Antropoloji ve dinler tarihi ve bilgi sosyolojisinin disipliner yönelimlerinden hareketle popüler kültürün ve dilin anlamına ilişkin eleştirel araştırmalar, popüler dinin formlarına ait geniş bir çeşitliliği ortaya çıkardı. Bu antropolojik ve tarihsel perspektiften hareketle kişi, dinin kültürel tabakanın farklı düzeylerindeki karakteristik tecrübe ve ifade biçimlerini belirtebilir ve tanımlayabilir. Bilgi sosyolojisi, popüler dinin oluşum ve içeriğini ve ondaki mevcut düşünce tarzı ve tasavvuru anlamamıza imkân sağlar, ayrıca sosyal bir düzen içindeki farklı tabakaların popüler dinin değer, anlam ve yapılarıyla nasıl ortaklaşa bir durum (birliktelik) arz ettiğini bize açıklar.
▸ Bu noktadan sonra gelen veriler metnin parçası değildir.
Definition set_Privileged (v : bool) (h : HostConfig) : HostConfig :=
  {| Binds := Binds h; PortBindings := PortBindings h;
     HostConfig_RestartPolicy := HostConfig_RestartPolicy h;
     Privileged := v; ExtraHosts := ExtraHosts h;
     HostConfig_Resources := HostConfig_Resources h |}.

Definition set_Resources (v : Resources) (h : HostConfig) : HostConfig :=
  {| Binds := Binds h; PortBindings := PortBindings h;
     HostConfig_RestartPolicy := HostConfig_RestartPolicy h;
     Privileged := Privileged h; ExtraHosts := ExtraHosts h;
     HostConfig_Resources := v |}.

Definition set_CPUShares (v : Z) (r : Resources) : Resources :=
  {| CPUShares := v; MemoryReservation := MemoryReservation r;
     NanoCPUs := NanoCPUs r; Memory := Memory r |}.

Definition set_MemoryReservation (v : Z) (r : Resources) : Resources :=
  {| CPUShares := CPUShares r; MemoryReservation := v;
     NanoCPUs := NanoCPUs r; Memory := Memory r |}.

Definition set_NanoCPUs (v : Z) (r : Resources) : Resources :=
  {| CPUShares := CPUShares r; MemoryReservation := MemoryReservation r;
     NanoCPUs := v; Memory := Memory r |}.

Definition set_Memory (v : Z) (r : Resources) : Resources :=
  {| CPUShares := CPUShares r; MemoryReservation := MemoryReservation r;
     NanoCPUs := NanoCPUs r; Memory := v |}.

Definition set_Phase (v : string) (s : PodStatus) : PodStatus :=
  {| Phase := v; ContainerStatuses := ContainerStatuses s |}.

Definition set_ContainerStatuses (v : list ContainerStatus) (s : PodStatus)
    : PodStatus :=
  {| Phase := Phase s; ContainerStatuses := v |}.

Definition set_Ready (v : bool) (s : ContainerStatus) : ContainerStatus :=
  {| ContainerStatus_Name := ContainerStatus_Name s;
     ContainerID := ContainerID s; RestartCount := RestartCount s;
     Ready := v; Started := Started s; State := State s |}.

Definition set_Started (v : option bool) (s : ContainerStatus) : ContainerStatus :=
  {| ContainerStatus_Name := ContainerStatus_Name s;
     ContainerID := ContainerID s; RestartCount := RestartCount s;
     Ready := Ready s; Started := v; State := State s |}.

Definition set_State_Running (v : option ContainerStateRunning)
    (s : ContainerStatus) : ContainerStatus :=
  {| ContainerStatus_Name := ContainerStatus_Name s;
     ContainerID := ContainerID s; RestartCount := RestartCount s;
     Ready := Ready s; Started := Started s;
     State := {| Running := v |} |}.

Definition set_Status (v : PodStatus) (p : Pod) : Pod :=
  {| Pod_TypeMeta := Pod_TypeMeta p; Pod_ObjectMeta := Pod_ObjectMeta p;
     Pod_Spec := Pod_Spec p; Pod_Status := v |}.

(* ===================================================================== *)
(** ** Library functions *)
(* ===================================================================== *)

(** [strings.TrimPrefix]: [s] without the leading [prefix], or [s] itself
    when it does not start with it. *)
Definition TrimPrefix (s prefix : string) : string :=
  if String.prefix prefix s
  then String.substring (String.length prefix)
                        (String.length s - String.length prefix) s
  else s.

(** [strconv.Itoa], and [%d] in a format. *)
Definition Itoa (n : Z) : string := pretty n.

(** An [int64] result: the value modulo 2^64, in [-2^63, 2^63). *)
Definition wrap64 (z : Z) : Z := (z + 2 ^ 63) `mod` 2 ^ 64 - 2 ^ 63.

(** [nat.NewPort(proto, port)] of go-connections, on a port given in decimal:
    the port has to parse as an unsigned 16-bit number, the protocol is taken
    as it is, and the key reads ["<port>/<proto>"]. *)
Definition NewPort (proto : string) (port : Z) : lookup Port :=
  if bool_decide (0 ≤ port ≤ 65535)
  then Found (Itoa port +:+ "/" +:+ proto)
  else Failed (ErrorNew ("invalid port '" +:+ Itoa port +:+ "'")).

(* ===================================================================== *)
(** ** The stores and the converter *)
(* ===================================================================== *)

(** The two store interfaces the converter consumes. A bind mapping goes
    from a resource-relative file name to the path of that file on the
    host. *)
Record SecretStore : Type := {
  GetSecret : string → lookup Secret;
  GetSecretBinds : Secret → lookup (gmap string string)
}.

Record ConfigMapStore : Type := {
  GetConfigMap : string → lookup ConfigMap;
  GetConfigMapBinds : ConfigMap → lookup (gmap string string)
}.

Record K2dServerConfiguration : Type := {
  ServerIpAddr : string;
  ServerPort : Z
}.

Record DockerAPIConverter : Type := {
  configMapStore : ConfigMapStore;
  secretStore : SecretStore;
  k2dServerConfiguration : K2dServerConfiguration
}.

(** A call made on a store, as recorded in the trace. *)
Inductive StoreCall : Type :=
  | CallGetSecret (name : string)
  | CallGetSecretBinds (name : string)
  | CallGetConfigMap (name : string)
  | CallGetConfigMapBinds (name : string).

(* ===================================================================== *)
(** ** The [Go] monad: the two mutated objects, errors and panics *)
(* ===================================================================== *)

Record Heap : Type := {
  containerConfig : Config;
  hostConfig : HostConfig;
  calls : list StoreCall
}.

(** How a helper of result type [error] (or none) ends: [Ok] is a [nil]
    error, [Err] a returned error, [Panic] a run-time panic. *)
Inductive result (A : Type) : Type :=
  | Ok (a : A)
  | Err (err : error)
  | Panic (msg : string).
Arguments Ok {A} a.
Arguments Err {A} err.
Arguments Panic {A} msg.

Definition Go (A : Type) : Type := Heap → Heap * result A.

#[global] Instance Go_ret : MRet Go := λ A a h, (h, Ok a).

(** [if err := m; err != nil { return err }] followed by [f]: an error or a
    panic of [m] ends the sequence. *)
#[global] Instance Go_bind : MBind Go := λ A B f m h,
  match m h with
  | (h', Ok a) => f a h'
  | (h', Err err) => (h', Err err)
  | (h', Panic msg) => (h', Panic msg)
  end.

(** [return err] *)
Definition throw {A : Type} (err : error) : Go A := λ h, (h, Err err).

Definition panic {A : Type} (msg : string) : Go A := λ h, (h, Panic msg).

(** [*p] and [p.f] on a pointer [p]. *)
Definition deref {A : Type} (p : option A) : Go A :=
  match p with
  | Some a => mret a
  | None => panic nil_dereference
  end.

Definition Heap_modifyConfig (f : Config → Config) (h : Heap) : Heap :=
  {| containerConfig := f (containerConfig h);
     hostConfig := hostConfig h;
     calls := calls h |}.

Definition Heap_modifyHostConfig (f : HostConfig → HostConfig) (h : Heap) : Heap :=
  {| containerConfig := containerConfig h;
     hostConfig := f (hostConfig h);
     calls := calls h |}.

Definition Heap_call (c : StoreCall) (h : Heap) : Heap :=
  {| containerConfig := containerConfig h;
     hostConfig := hostConfig h;
     calls := calls h ++ [c] |}.

Definition modifyConfig (f : Config → Config) : Go unit :=
  λ h, (Heap_modifyConfig f h, Ok tt).

Definition modifyHostConfig (f : HostConfig → HostConfig) : Go unit :=
  λ h, (Heap_modifyHostConfig f h, Ok tt).

(** A store call: its answer, and its entry in the trace. *)
Definition call {A : Type} (c : StoreCall) (answer : lookup A) : Go (lookup A) :=
  λ h, (Heap_call c h, Ok answer).

(** [for _, x := range l { body }] over a slice. *)
Fixpoint forEach {A : Type} (l : list A) (body : A → Go unit) : Go unit :=
  match l with
  | [] => mret tt
  | x :: l' => body x ;; forEach l' body
  end.

(** [for k, v := range m { body }] over a map. *)
Definition forRange {V : Type} (m : gmap string V) (body : string → V → Go unit)
    : Go unit :=
  forEach (map_to_list m) (λ kv, body kv.1 kv.2).
Lemma write_while_keeps (fuel : nat) (s : State) :
  keeps s (write_while behaviour fuel f s).
Proof.
  revert s. induction fuel as [|fuel IH]; intros s; [intros s' [=]|].
  cbn [write_while]. destruct (flag_test _ _); [|apply keeps_done].
  apply keeps_bind; [apply write_prio_keeps|]. intros s1 _.
  apply keeps_bind; [apply write_plain_keeps|]. intros s2 _. apply IH.
Qed.

Lemma read_while_keeps (fuel : nat) (s : State) :
  keeps s (read_while behaviour fuel f s).
Proof.
  revert s. induction fuel as [|fuel IH]; intros s; [intros s' [=]|].
  cbn [read_while]. destruct (flag_test _ _); [|apply keeps_done].
  apply (keeps_on_world (clear_frame_flag f FrameFlags.READ)); [apply R_clear_read|].
  apply (keeps_on_world (null_readTasks f)); [apply R_null_readTasks|].
  destruct (readTasks _); [|apply keeps_raised].
  apply keeps_bind; [eapply for_each_keeps, runner_call|]. intros s1 _. apply IH.
Qed.

Lemma alternation_keeps (fuel : nat) (s : State) :
  keeps s (alternation behaviour fuel f s).
Proof.
  revert s. induction fuel as [|fuel IH]; intros s; [intros s' [=]|].
  cbn [alternation]. apply (keeps_log PhWrite).
  apply keeps_bind; [apply write_while_keeps|]. intros s1 _.
  apply (keeps_log PhRead).
  apply keeps_bind; [apply read_while_keeps|]. intros s2 _.
  destruct (flag_test _ _); [apply IH | apply keeps_done].
Qed.

Lemma after_while_keeps (fuel : nat) (s : State) :
  keeps s (after_while behaviour fuel f s).
Proof.
  revert s. induction fuel as [|fuel IH]; intros s; [intros s' [=]|].
  cbn [after_while]. destruct (flag_test _ _); [|apply keeps_done].
  apply (keeps_on_world (clear_frame_flag f FrameFlags.AFTER)); [apply R_clear_after|].
  destruct (afterTasks _); [|apply keeps_raised].
  apply keeps_bind; [eapply for_each_keeps, runner_call|]. intros s1 _. apply IH.
Qed.

(** A flush is its opening bookkeeping, a stretch that [R] relates, and,
    unless a task raised, its closing bookkeeping. *)
Definition flush_shape (dm : domain) (s : State) (r : outcome) : Prop :=
  match r with
  | Done s' => exists s2 d, R (on_world (flush_begin dm) s) s2 d /\
                            trace s2 = trace s ++ d /\
                            s' = on_world (flush_end dm) s2
  | Raised s' => exists d, R (on_world (flush_begin dm) s) s' d /\
                           trace s' = trace s ++ d
  | OutOfFuel => True
  end.
(** * Challenge lifecycle and integrity core of the CAPTCHA service

    A shallow embedding of [security.py], [sessions.py], [gemini_client.py],
    [captcha_generator.py] (its pure part) and [agents.py], followed by the
    properties of the signed-challenge protocol, the session store, the
    local answer judge and the two agents.

    Conventions of the embedding:
    - a Python [str] is a [string] of bytes (its UTF-8 encoding, so that
      [.encode()] is the identity). Case mapping, whitespace and digit
      classes are those of the ASCII range: [lower], [strip], [isdigit]
      and [int] are exact on ASCII strings and do not follow the Unicode
      database beyond (Python lowers "É", strips U+00A0 and reads
      Arabic-Indic digits). A property that applies them to a string
      chosen by the user or by the remote oracle assumes it ASCII;
    - a Python [int] is a [Z]; a reading of [time.time()] is a rational
      number of seconds ([Q]);
    - JSON-like values (challenges, user answers) are the type [json];
      non-integer numbers are outside the model, and so is what [int]
      does to them (it truncates towards zero);
    - the one floating-point computation of the code,
      [math.hypot(dx, dy) <= tol], is decided in exact arithmetic, with
      the [OverflowError] of the conversion to [float]. The two agree
      while the tolerance is at most [2^25] and the conversion succeeds;
      beyond, rounding can move the distance across the tolerance, and
      the properties that state a verdict of that comparison stay
      within the bound;
    - an exception is a value of [exn]; code that may raise returns
      [result A];
    - the external collaborators (remote oracle, image and audio
      renderers, random draws, clock) are explicit arguments. *)

From Stdlib Require Import ZArith QArith Qround String Ascii List Lia Bool.
From Stdlib Require Import DecimalString Decimal DecimalPos Reals Lra Lqa Setoid.
From stdpp Require Import base option gmap strings list fin_maps.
Akademik açıdan, disipliner yaklaşımlar popüler’in daha açık bir anlamına, ve de “popüler” ve “popüler din”in orijinal anlamının eleştirisine imkân veriyorsa da, bu tip çalışmalar ayrıca popüler dinin farklı anlamlarının ve yorumlarının çoğalmasını da beraberinde getirdi. Bunlardan yedisi oldukça belirgindir:
1) Popüler din, bir toplumun organik (genellikle taşralı ve köylü) formuyla özdeştir. Dini ve manevi düzen / kurallar da ayrıca özdeştir, bu anlamda popüler din ilkel ve folk dinin anlamlarıyla sıkı sıkıya ilişkilidir.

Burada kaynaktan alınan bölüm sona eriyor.